◆ Problem to solve ◆
In the entries that follow, copy exactly each line from the first through the line with "#[export] Instance severity_eq".

=== Begin Enclosure ===

(* ===== verification/Logging.v ===== *)
(** log/: the interface of a logger, the default one with its levels, the dummy
    one, and the variable that everything else logs with.

    A message is what [fmt.Sprint] or [fmt.Sprintf] made of the arguments, so the
    two forms of each method are one here.  [W] is what is written to.  The other
    files leave logging out: this one says when that is right. *)
From S2P Require Import Prelude Go UrlQuery Gateway.
Open Scope go_scope.

(** The methods of [Logger]. *)
Inductive severity : Type := Debug | Info | Warn | LError | LFatal | LPanic.

#[export] Instance severity_eq : EqDecision severity.
Proof. solve_decision. Defined.

Class Logger (L W : Type) : Type := log_with : L -> severity -> string -> prog W unit.

Section logging.
Context {W : Type}.
(** [log.Logger.Output] of the standard library, and the colours of a terminal
    (github.com/fatih/color). *)
Context (Output : string -> prog W unit) (color : severity -> string -> string).

(** ** log/default_logger.go *)

Definition LvFatal : Z := 1.
Definition LvError : Z := 2.
Definition LvWarn : Z := 3.
Definition LvInfo : Z := 4.
Definition LvDebug : Z := 5.
Definition LvMax : Z := 6.

Definition header (lvl msg : string) : string := lvl +:+ ": " +:+ msg.

(** Whether the function at an index of [out] is [l.Output] or drops. *)
Record defaultLogger : Type := mk_defaultLogger { out : gmap Z bool }.

(** [NewDefaultLogger]: [env] is the variable IRPC_LOG_LEVEL. *)
Definition NewDefaultLogger (env : string) (lv : Z) : defaultLogger :=
  let level := if decide (env = "") then lv else default lv (Atoi env) in
  mk_defaultLogger (list_to_map ((fun i => (i, i <=? level)) <$> seqZ LvFatal (LvMax - LvFatal))).

(** [l.out[lv](callDepth, s)]; the function at an index that was not set is nil. *)
Definition out_at (l : defaultLogger) (lv : Z) (s : string) : prog W unit :=
  match out l !! lv with
  | Some true => Output s
  | Some false => mret tt
  | None => lift Panic
  end.

#[export] Instance default_Logger : Logger defaultLogger W := fun l sev msg =>
  match sev with
  | Debug => out_at l LvDebug (header "DEBUG" msg)
  | Info => out_at l LvInfo (header (color Info "INFO ") msg)
  | Warn => out_at l LvWarn (header (color Warn "WARN ") msg)
  | LError => out_at l LvError (header (color LError "ERROR") msg)
  | LFatal => Output (header (color LFatal "FATAL") msg);; lift Fatal
  | LPanic => Output msg;; lift Panic
  end.

(** ** log/dummy_logger.go *)
Inductive dummyLogger : Type := mk_dummyLogger.

#[export] Instance dummy_Logger : Logger dummyLogger W := fun _ _ _ => mret tt.

(** ** log/logger.go: the variable [l], and the functions that use it. *)
Definition logger : Type := severity -> string -> prog W unit.

Definition SetLogger {L} `{Logger L W} (l : L) : logger := log_with l.
Definition SetDummyLogger : logger := log_with mk_dummyLogger.

Definition log (l : logger) (sev : severity) (msg : string) : prog W unit := l sev msg.

(** ** What a logger does to the program *)

(** The level of a method that logs and returns. *)
Definition level_of (sev : severity) : option Z :=
  match sev with
  | Debug => Some LvDebug | Info => Some LvInfo | Warn => Some LvWarn | LError => Some LvError
  | LFatal | LPanic => None
  end.

Lemma out_levels env lv sev v : level_of sev = Some v ->
  out (NewDefaultLogger env lv) !! v = Some (v <=? (if decide (env = "") then lv else default lv (Atoi env))).
Proof. destruct sev; by intros [= <-]. Qed.

(** With the default logger a message is written exactly when its level is at
    most that of the environment, or else of the program, and the program goes
    on; a fatal message is always written and ends the process, and a panic is
    one.  The dummy logger writes nothing, and a program goes on behind a fatal
    message and a panic. *)
Theorem log_effects env lv sev msg (w : W) : (forall s w, exists w', Output s w = (w', Ok tt)) ->
  let level := if decide (env = "") then lv else default lv (Atoi env) in
  let l := log (SetLogger (NewDefaultLogger env lv)) sev msg in
  match level_of sev with
  | Some v =>
      (v <= level -> exists s, l w = Output s w) /\ (level < v -> l w = (w, Ok tt)) /\ exists w', l w = (w', Ok tt)
  | None =>
      exists s w', Output s w = (w', Ok tt) /\ l w = (w', if decide (sev = LFatal) then Fatal else Panic)
  end /\
  log SetDummyLogger sev msg w = (w, Ok tt).
Proof.
  intros Hout level l. split; [|done].
  assert (Hlv : forall v s, level_of sev = Some v -> l = out_at (NewDefaultLogger env lv) v s ->
    (v <= level -> exists s, l w = Output s w) /\ (level < v -> l w = (w, Ok tt)) /\ exists w', l w = (w', Ok tt)).
  { intros v s Hv ->. unfold out_at. rewrite (out_levels _ _ _ _ Hv). fold level.
    destruct (Z.leb_spec v level); split_and!; try lia; eauto. }
  assert (Hend : forall s r, l = (Output s;; lift r) -> exists w', Output s w = (w', Ok tt) /\ l w = (w', r)).
  { intros s r ->. destruct (Hout s w) as [w' E]. exists w'. unfold mbind, prog_bind. by rewrite E. }
  destruct sev; cbn [level_of]; try (by eapply Hlv); eexists; by apply Hend.
Qed.
End logging.

(** [client.Go] with an unbuffered channel relies on [log.Panic] to stop: with the
    dummy logger it does not. *)
Example dummy_goes_on : log (W := unit) SetDummyLogger LPanic "irpc: done channel is unbuffered" tt = (tt, Ok tt).
Proof. reflexivity. Qed.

=== End Enclosure ===

◆ Response to this exercise ◆
(* ===== verification/Logging.v ===== *)
(** log/: the interface of a logger, the default one with its levels, the dummy
    one, and the variable that everything else logs with.

    A message is what [fmt.Sprint] or [fmt.Sprintf] made of the arguments, so the
    two forms of each method are one here.  [W] is what is written to.  The other
    files leave logging out: this one says when that is right. *)
From S2P Require Import Prelude Go UrlQuery Gateway.
Open Scope go_scope.

(** The methods of [Logger]. *)
Inductive severity : Type := Debug | Info | Warn | LError | LFatal | LPanic.

#[export] Instance severity_eq : EqDecision severity.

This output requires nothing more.